Ingwersen

Ingwersen's Bigroot
or Bigfoot Geranium


"The pugilist lounged by the window & let loose
at intervals a raucous laugh that startled
even the geraniums."

-Naomi White,
1937

   

'Ingwersen's Variety' of Geranium macrorrhizum is named for the Danish/German plantsman Walter Ingwersen, author of The Genus Geranium (1946). His name also appears on cultivars of saxifraga & heather. With his son Will Ingwersen he was a well-famed developer of alpine perennials & other extremely hardy flowers.

He opened his first nursery in London early in the 20th Century & it thrived until the first world war put an end to it. During the war he cared for the Royal Horticultural Society Garden at Wisley in Surrey, then opened his Six Hills Nursery first in Stevenage then in Letchworth.

In 1927 he founded his fourth & most famous nursery, Birch Farm, consisting of several acres & an Elizabethan farmhouse in Sussex.

The bigroot crane's-bill variety that bares his name is a recipient of the Award of Garden Merit. The clump produces soft pale lavender flowers with elaborately showy pistils & stamins.

The reason it is called Bigroot Geranium is because it has the thickest most tubrous root of any crane's-bill, & this enormous fat root stores water so that the clump does not wither through droughty times.

The unusually large rhizomes over time can rise out of the ground like a woody winding nub. I find the rhizomes so interesting that it is appealing to observe the plant even when dormant or trimmed back in winter.
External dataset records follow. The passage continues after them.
Lemma respects_generation m sent_message :
  respects R (generation w m sent_message).
Proof.
  apply respects_try_except; [apply respects_try_body | apply respects_clauses].
Qed.

End Respect.

(** The two relations used below. *)
Lemma same_refl {X} (f : Proc -> X) s : same f s s.
Proof. reflexivity. Qed.

Lemma same_trans {X} (f : Proc -> X) s1 s2 s3 :
  same f s1 s2 -> same f s2 s3 -> same f s1 s3.
Proof. unfold same. congruence. Qed.

Lemma extends_refl s : extends s s.
Proof. exists []. symmetry. apply app_nil_r. Qed.

Lemma extends_trans s1 s2 s3 : extends s1 s2 -> extends s2 s3 -> extends s1 s3.
Proof.
  intros [r1 H1] [r2 H2]. exists (r1 ++ r2).
  rewrite H2, H1. symmetry. apply app_assoc.
Qed.

Lemma extends_event ev s : extends s (push_event ev s).
Proof. exists [ev]. reflexivity. Qed.

Lemma extends_log r s : extends s (push_log r s).
Proof. exists []. simpl. symmetry. apply app_nil_r. Qed.

Create HintDb relations.
#[export] Hint Resolve same_refl same_trans extends_refl extends_trans
  extends_event extends_log : relations.

(** ** The configuration under the pipeline *)






(** ** The two guards *)

Lemma not_prompt_true_iff t : not_prompt t = true <-> t = None \/ t = Some EmptyString.
Proof.
  destruct t as [p |]; simpl.
  - rewrite String.eqb_eq. split; [intros ->; right; reflexivity |].
    intros [H | H]; congruence.
  - split; [left; reflexivity | reflexivity].
Qed.

Lemma not_prompt_text p : p <> EmptyString -> not_prompt (Some p) = false.
Proof. intros Hp. simpl. apply String.eqb_neq. exact Hp. Qed.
Ingwersen's Bigroot remains fluffy & attractive spring through autumn even in terrible conditions. Though it will tolerate light shade & occasional dryness, it really wants a great deal of sun & persistent moisture. I really pushed the limits of its tolerance of dry shade by placing it underneath a Western Mock Orange (Philadelphus lewisii gordianus) in a spot under the eaves where it got got blessed little sun & was greatly sheltered from rainfall. Even in this horrid spot, it thrived as green foliage, but never bloomed & did not exhibit its capacity to spread.
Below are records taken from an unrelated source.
Lemma ctor_init_spec storage p_items p_count :
  length storage = queueMax ->
  (Nat.min queueMax p_count <= length p_items)%nat ->
  exists l us fs,
    FixedLengthList_ctor_init storage p_items p_count = Some l /\
    Rep l us fs /\
    us.*2 = take (Nat.min queueMax p_count) p_items /\
    us.*1 = seq 0 (Nat.min queueMax p_count) /\
    fs.*1 = seq (Nat.min queueMax p_count)
                (queueMax - Nat.min queueMax p_count).
Proof.
  intros Hlen Hsrc. set (init_count := Nat.min queueMax p_count) in *.
  unfold FixedLengthList_ctor_init, ctor_init_body.
  fold init_count. unfold_M.
  destruct (ctor_fill_spec init_count 0 p_items None storage None None None 0 [])
    as (items1 & uh & ut & us & Hrun & Hlen1 & Hus1 & Hus2 & Hused & Htail);
    try done.
  { lia. }
  rewrite Hrun. simpl.
  destruct (ctor_free_spec (queueMax - init_count) init_count init_count None
              items1 None uh ut (Z.of_nat init_count) [])
    as (items2 & fh & fs & Hrun2 & Hlen2 & Hfs & Hfree & Hframe);
    try done.
  { by rewrite Nat.sub_diag. }
  { lia. }
  rewrite Hrun2. simpl.
  rewrite Nat.sub_diag in Hfs. simpl in Hus1, Hfs.
  eexists _, us, fs. split; [reflexivity|].
  assert (Hlenus : length us = init_count).
  { by rewrite <- (length_fmap fst), Hus1, length_seq. }
  split; [|done]. split; simpl; try done.
  - lia.
  - apply lseg_frame with items1; [|done].
    intros n Hn. apply Hframe. rewrite Hus1, elem_of_seq in Hn. lia.
  - by rewrite Hlenus.
  - rewrite fmap_app, Hus1, Hfs, <- seq_app. apply NoDup_seq.
  - rewrite <- (length_fmap fst), fmap_app, Hus1, Hfs, <- seq_app, length_seq.
    lia.
Qed.

Lemma used_rep l us fs : Rep l us fs -> used l = Z.of_nat (length us).
Proof. by intros [_ _ _ _ Hc _ _]. Qed.

Lemma used_zero_rep l us fs : Rep l us fs -> used l = 0 -> us = [].
Proof.
  intros HR. rewrite (used_rep _ _ _ HR). destruct us; [done|simpl; lia].
Qed.

Lemma used_full_rep l us fs :
  Rep l us fs -> used l = Z.of_nat queueMax -> fs = [].
Proof.
  intros HR. rewrite (used_rep _ _ _ HR).
  destruct HR as [_ _ _ _ _ _ Hall]. rewrite length_app in Hall.
  destruct fs; [done|simpl in Hall; lia].
Qed.

(** ** Iterators over a represented list *)

Lemma iter_pre_inc_node l n f v :
  m_items l !! n = Some (mkItem f v) ->
  iter_pre_inc l (mkIter (Some n)) = Some (mkIter f).
Proof. intros Hn. unfold iter_pre_inc, read_forward. simpl. by rewrite Hn. Qed.

Lemma iter_post_inc_node l n f v :
  m_items l !! n = Some (mkItem f v) ->
  iter_post_inc l (mkIter (Some n)) = Some (mkIter (Some n), mkIter f).
Proof. intros Hn. unfold iter_post_inc, read_forward. simpl. by rewrite Hn. Qed.

Lemma iter_deref_node l n f v :
  m_items l !! n = Some (mkItem f v) ->
  iter_deref l (mkIter (Some n)) = Some v.
Proof. intros Hn. unfold iter_deref, read_item. simpl. by rewrite Hn. Qed.

(** [operator+=] goes [p_inc] slots down the chain, and stops at its end. *)
Lemma iter_add_assign_chain l p xs p_inc :
  lseg (m_items l) p xs None ->
  iter_add_assign l p_inc (mkIter p) =
    Some (mkIter (fst <$> head (drop p_inc xs))).
Proof.
  revert p xs. induction p_inc as [|k IH]; intros p xs Hseg.
  - simpl. by rewrite (lseg_ptr _ _ _ Hseg).
  - destruct xs as [|[n v] xs]; simpl in *.
    + by subst p.
    + destruct Hseg as [-> (f & Hn & Hrest)]. unfold read_forward.
      rewrite Hn. by apply IH.
Qed.

Lemma iterate_chain fuel l p xs :
  lseg (m_items l) p xs None -> (length xs <= fuel)%nat ->
  iterate fuel l (mkIter p) = Some xs.*2.
Proof.
  revert p fuel. induction xs as [|[n v] xs IH]; intros p fuel Hseg Hfuel.
  - simpl in Hseg. subst p. by destruct fuel.
  - destruct Hseg as [-> (f & Hn & Hrest)].
    destruct fuel as [|fuel]; [simpl in Hfuel; lia|].
    simpl. rewrite (iter_deref_node _ _ _ _ Hn), (iter_pre_inc_node _ _ _ _ Hn).
    simpl. rewrite (IH f fuel); [done|done|simpl in Hfuel; lia].
Qed.

(** On an iterator at a used slot, [*it] is the value of the slot and a
    single step, pre or post, goes to the slot behind it, or to [end()]
    from the tail. *)
Lemma iter_inc_follows_links l us1 n v us2 fs :
  Rep l (us1 ++ (n, v) :: us2) fs ->
  let next := mkIter (fst <$> head us2) in
  iter_deref l (mkIter (Some n)) = Some v /\
  iter_pre_inc l (mkIter (Some n)) = Some next /\
  iter_post_inc l (mkIter (Some n)) = Some (mkIter (Some n), next) /\
  (us2 = [] -> next = end_ l).
Proof.
  intros [_ Hu _ _ _ _ _]. apply lseg_app in Hu as (r & _ & _ & f & Hn & Hu2).
  simpl. rewrite <- (lseg_ptr _ _ _ Hu2).
  split; [by eapply iter_deref_node|]. split; [by eapply iter_pre_inc_node|].
  split; [by eapply iter_post_inc_node|]. intros ->. simpl in Hu2. by subst f.
Qed.

(** ** Properties that hold whatever [queueMax] and [SIZE_MAX] are *)

(** C2: [operator++], pre and post, applied to an iterator that is at
    [end()] reads [m_forward] through the [NULL] it holds and has no
    result, where [operator+=] tests for [NULL] and leaves the iterator
    as it is. *)
Theorem iter_inc_at_end_undefined (l : FixedLengthList) :
  iter_pre_inc l (end_ l) = None /\
  iter_post_inc l (end_ l) = None /\
  forall p_inc, iter_add_assign l p_inc (end_ l) = Some (end_ l).
Proof.
  split; [done|]. split; [done|]. by intros [|p_inc].
Qed.

(** C5: on a list that holds [queueMax] elements [push] and [queue]
    return false and leave the whole object as it was, so [used()] is
    still [queueMax] and [available()] is 0. *)
Theorem full_list_rejects l us fs v :
  Rep l us fs -> used l = Z.of_nat queueMax ->
  push v l = Some (false, l) /\ queue v l = Some (false, l) /\
  used l = Z.of_nat queueMax /\ available l = 0.
Proof.
  intros HR Hfull. pose proof (used_full_rep _ _ _ HR Hfull) as ->.
  split; [by eapply push_full|]. split; [by eapply queue_full|].
  split; [done|]. unfold available, used, size_wrap in *.
  rewrite Hfull, Z.sub_diag. apply Zmod_0_l.
Qed.

(** C6: on an empty list [pop] and [dequeue] return false, leave the
    object as it was and leave the output variable with what it held. *)
Theorem empty_list_rejects l us fs out :
  Rep l us fs -> used l = 0 ->
  pop out l = Some ((false, out), l) /\
  dequeue out l = Some ((false, out), l).
Proof.
  intros HR Hempty. pose proof (used_zero_rep _ _ _ HR Hempty) as ->.
  split; [by eapply pop_empty|by eapply dequeue_empty].
Qed.

(** C7: the initialising constructor, given [K] values, has a result
    (nothing is signalled), the list then holds [min(K, queueMax)]
    elements, and its used list, head to tail and as iteration visits it,
    is the first [queueMax] of the values in the order given. *)
Theorem ctor_init_order storage p_items :
  length storage = queueMax ->
  exists l us fs,
    FixedLengthList_ctor_init storage p_items (length p_items) = Some l /\
    Rep l us fs /\
    used l = Z.of_nat (Nat.min (length p_items) queueMax) /\
    us.*2 = take queueMax p_items /\
    iterate queueMax l (begin_ l) = Some (take queueMax p_items).
Proof.
  intros Hlen.
  destruct (ctor_init_spec storage p_items (length p_items) Hlen)
    as (l & us & fs & Hc & HR & Hvals & Hidx & _); [lia|].
  assert (Htake : take (Nat.min queueMax (length p_items)) p_items
                  = take queueMax p_items).
  { destruct (Nat.min_spec queueMax (length p_items)) as [[_ ->]|[Hle ->]];
      [done|]. by rewrite firstn_all, take_ge. }
  rewrite Htake in Hvals.
  exists l, us, fs. split; [done|]. split; [done|].
  assert (Hlenus : length us = Nat.min (length p_items) queueMax).
  { by rewrite <- (length_fmap fst), Hidx, length_seq, Nat.min_comm. }
  split; [|split; [done|]].
  - by rewrite (used_rep _ _ _ HR), Hlenus.
  - rewrite <- Hvals. destruct HR as [_ Hused _ _ _ _ _].
    apply iterate_chain; [done|]. lia.
Qed.

(** C9: the loop from [begin()] to [end()] has a result and reads the
    values of the used list from head to tail, [used()] of them, and
    [begin() == end()] exactly when [used() == 0]. *)
Theorem iterate_visits_used l us fs fuel :
  Rep l us fs -> used l <= Z.of_nat fuel ->
  iterate fuel l (begin_ l) = Some us.*2 /\
  Z.of_nat (length us.*2) = used l /\
  (iter_eq (begin_ l) (end_ l) = true <-> used l = 0).
Proof.
  intros HR Hfuel. rewrite (used_rep _ _ _ HR) in *.
  destruct HR as [_ Hused _ _ _ _ _].
  split; [apply iterate_chain; [done|lia]|].
  split; [by rewrite length_fmap|].
  unfold iter_eq, begin_, end_. simpl. rewrite bool_decide_eq_true.
  destruct us as [|[n v] us]; simpl in *.
  - by subst.
  - destruct Hused as [-> _]. split; [done|lia].
Qed.

(** C10: the iterator of the void constructor equals [end()] of every
    list, and differs from [begin()] of a list that is not empty. *)
Theorem void_iterator_is_end l :
  iter_eq FixedLengthListIter_void (end_ l) = true /\
  iter_ne FixedLengthListIter_void (end_ l) = false /\
  (forall us fs, Rep l us fs -> 0 < used l ->
     iter_ne FixedLengthListIter_void (begin_ l) = true /\
     iter_eq FixedLengthListIter_void (begin_ l) = false).
Proof.
  split; [done|]. split; [done|]. intros us fs HR Hused.
  rewrite (used_rep _ _ _ HR) in Hused. destruct HR as [_ Hu _ _ _ _ _].
  destruct us as [|[n v] us]; [simpl in Hused; lia|].
  destruct Hu as [Hh _]. unfold iter_ne, iter_eq, begin_. simpl.
  by rewrite Hh.
Qed.

(** ** More on iterators, [inList] and the initialising constructor *)

Lemma lseg_drop items p us k :
  lseg items p us None ->
  lseg items (fst <$> head (drop k us)) (drop k us) None.
Proof.
  intros Hseg. rewrite <- (take_drop k us) in Hseg.
  apply lseg_app in Hseg as (r & _ & Hr).
  by rewrite <- (lseg_ptr _ _ _ Hr).
Qed.

Lemma lseg_split_at items p us k n v :
  lseg items p us None -> us !! k = Some (n, v) ->
  exists f,
    us = take k us ++ (n, v) :: drop (S k) us /\
    lseg items p (take k us) (Some n) /\
    items !! n = Some (mkItem f v) /\
    lseg items f (drop (S k) us) None.
Proof.
  intros Hseg Hk.
  assert (Hus : us = take k us ++ (n, v) :: drop (S k) us).
  { by rewrite <- (drop_S _ _ _ Hk), take_drop. }
  rewrite Hus in Hseg. apply lseg_app in Hseg as (r & H1 & -> & f & Hn & H2).
  by exists f.
Qed.

(** X1: [inList(v)] is true exactly when [v] is one of the values that
    the loop from [begin()] to [end()] reads, and it changes nothing. *)
Theorem inList_matches_iteration l us fs v :
  Rep l us fs ->
  exists xs,
    iterate queueMax l (begin_ l) = Some xs /\
    inList v l = Some (bool_decide (v ∈ xs), l).
Proof.
  intros HR. exists us.*2. split; [|by eapply inList_spec].
  destruct HR as [_ Hu _ _ _ _ Hall]. apply iterate_chain; [done|].
  rewrite length_app in Hall. lia.
Qed.

(** X2: [begin()] advanced by [k] with [operator+=] is [end()] when
    [k >= used()], and otherwise stands on the [k]-th value from the
    head: [*it] reads it, [it != end()], one more [operator++] (pre or
    post) gives what [begin() += k + 1] gives, and advancing by [j] more
    gives what [begin() += k + j] gives. *)
Theorem iter_walk l us fs k :
  Rep l us fs ->
  exists it,
    iter_add_assign l k (begin_ l) = Some it /\
    (forall j, iter_add_assign l j it = iter_add_assign l (k + j) (begin_ l)) /\
    ((length us <= k)%nat -> it = end_ l) /\
    (forall v, us.*2 !! k = Some v ->
       iter_deref l it = Some v /\
       iter_ne it (end_ l) = true /\
       iter_pre_inc l it = iter_add_assign l (S k) (begin_ l) /\
       iter_post_inc l it =
         (fun it' => (it, it')) <$> iter_add_assign l (S k) (begin_ l)).
Proof.
  intros [_ Hu _ _ _ _ _]. unfold begin_.
  exists (mkIter (fst <$> head (drop k us))).
  split; [by apply iter_add_assign_chain|].
  split; [|split].
  - intros j. rewrite (iter_add_assign_chain _ _ _ _ (lseg_drop _ _ _ k Hu)).
    rewrite (iter_add_assign_chain _ _ us _ Hu). by rewrite drop_drop.
  - intros Hk. by rewrite drop_ge.
  - intros v Hv. rewrite list_lookup_fmap in Hv.
    destruct (us !! k) as [[n v']|] eqn:Hk; [|done]. simpl in Hv.
    injection Hv as ->.
    destruct (lseg_split_at _ _ _ _ _ _ Hu Hk) as (f & _ & _ & Hn & Hrest).
    rewrite (iter_add_assign_chain _ _ us _ Hu).
    rewrite (drop_S _ _ _ Hk). simpl.
    split; [by eapply iter_deref_node|]. split; [done|].
    split.
    + rewrite (iter_pre_inc_node _ _ _ _ Hn). by rewrite (lseg_ptr _ _ _ Hrest).
    + rewrite (iter_post_inc_node _ _ _ _ Hn). by rewrite (lseg_ptr _ _ _ Hrest).
Qed.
Other crane's-bills would've been so stressed in that dry shady place they wouldn't even have nice leaves, but would dry up & die. I had really hoped the Bigroot would fill in a difficult area with greenery plus trail its leaves far enough out into better light to perform at least moderately with flowers.

Tired of seeing no flowers at all, after two or three years, I moved it to a spot that got good rainfall & watering, still a mite shaded part of the year, but not excessively so, just inside the dripline of a loosely-limbed 'Black Swan' Beech. By spring after it was moved, it had really livened up. It's one of the first crane's-bills to have a big mound of fresh foliage at winter's end, then blooms before April's end & through May. As its blossoms are petering out, other crane's-bills growing nearby are entering their fullest flower.

Besides tolerating more dryness than most crane's-bills, G. macrorrhizum is additionally more heat-hardy than most. Without regular watering it may have partial die-back in summer, but it'll recover in autumn before experiencing full winter dormancy.

'Ingwersen's Variety' is a select form of the wild species, not a registered cultivar. Native especially of the Balkans & Carpathians, 'Ingwersen's Variety' was first collected near Montenegro. It has lighter green leaves & a softer subtler shade of lavender-pink than other varieties of this species which tend to be a dark purple-violet. We have a variegated cultivar of the same species, G. macrorrhizum 'Variegatum' which is comparatively weaker in the garden, though still a pretty tough plant.

On average Ingwersen's crane's-bill grows to a foot in height & two foot width, but an old clump can be quite a bit bigger than that, to two feet high & four feet wide. The leaves are larger than most crane's-bills, four inches commonly, eight inch leaves occasionally. The leaves are furry (another feature of drought-tolerant plants) & have a very spicy odor when handled, bruised, or rustled by the wind.

In autumn the leaves have splendid coloration. The enormity of the leaves & the density of the roots means no weeds can grow around it, but also smaller plants should be placed away from its smothering leaves. Many species of crane's-bills make nice groundcovers through which stems from flowering bulbs arise, & then when the bulbs are dying back, the crane's-bills remain to give the area life; but Bigroot is difficult to used in that manner.

Whatever of the leaves survives winter will look quite tawdry before the arrival of spring. The old leaves should all be trimmed to within three our four inches of the ground, or to the nubby root, in January or February. This will hasten early spring regrowth.

It does not often call for division, although if it gets too big, a shovel can slice off a side of it to plant elsewhere.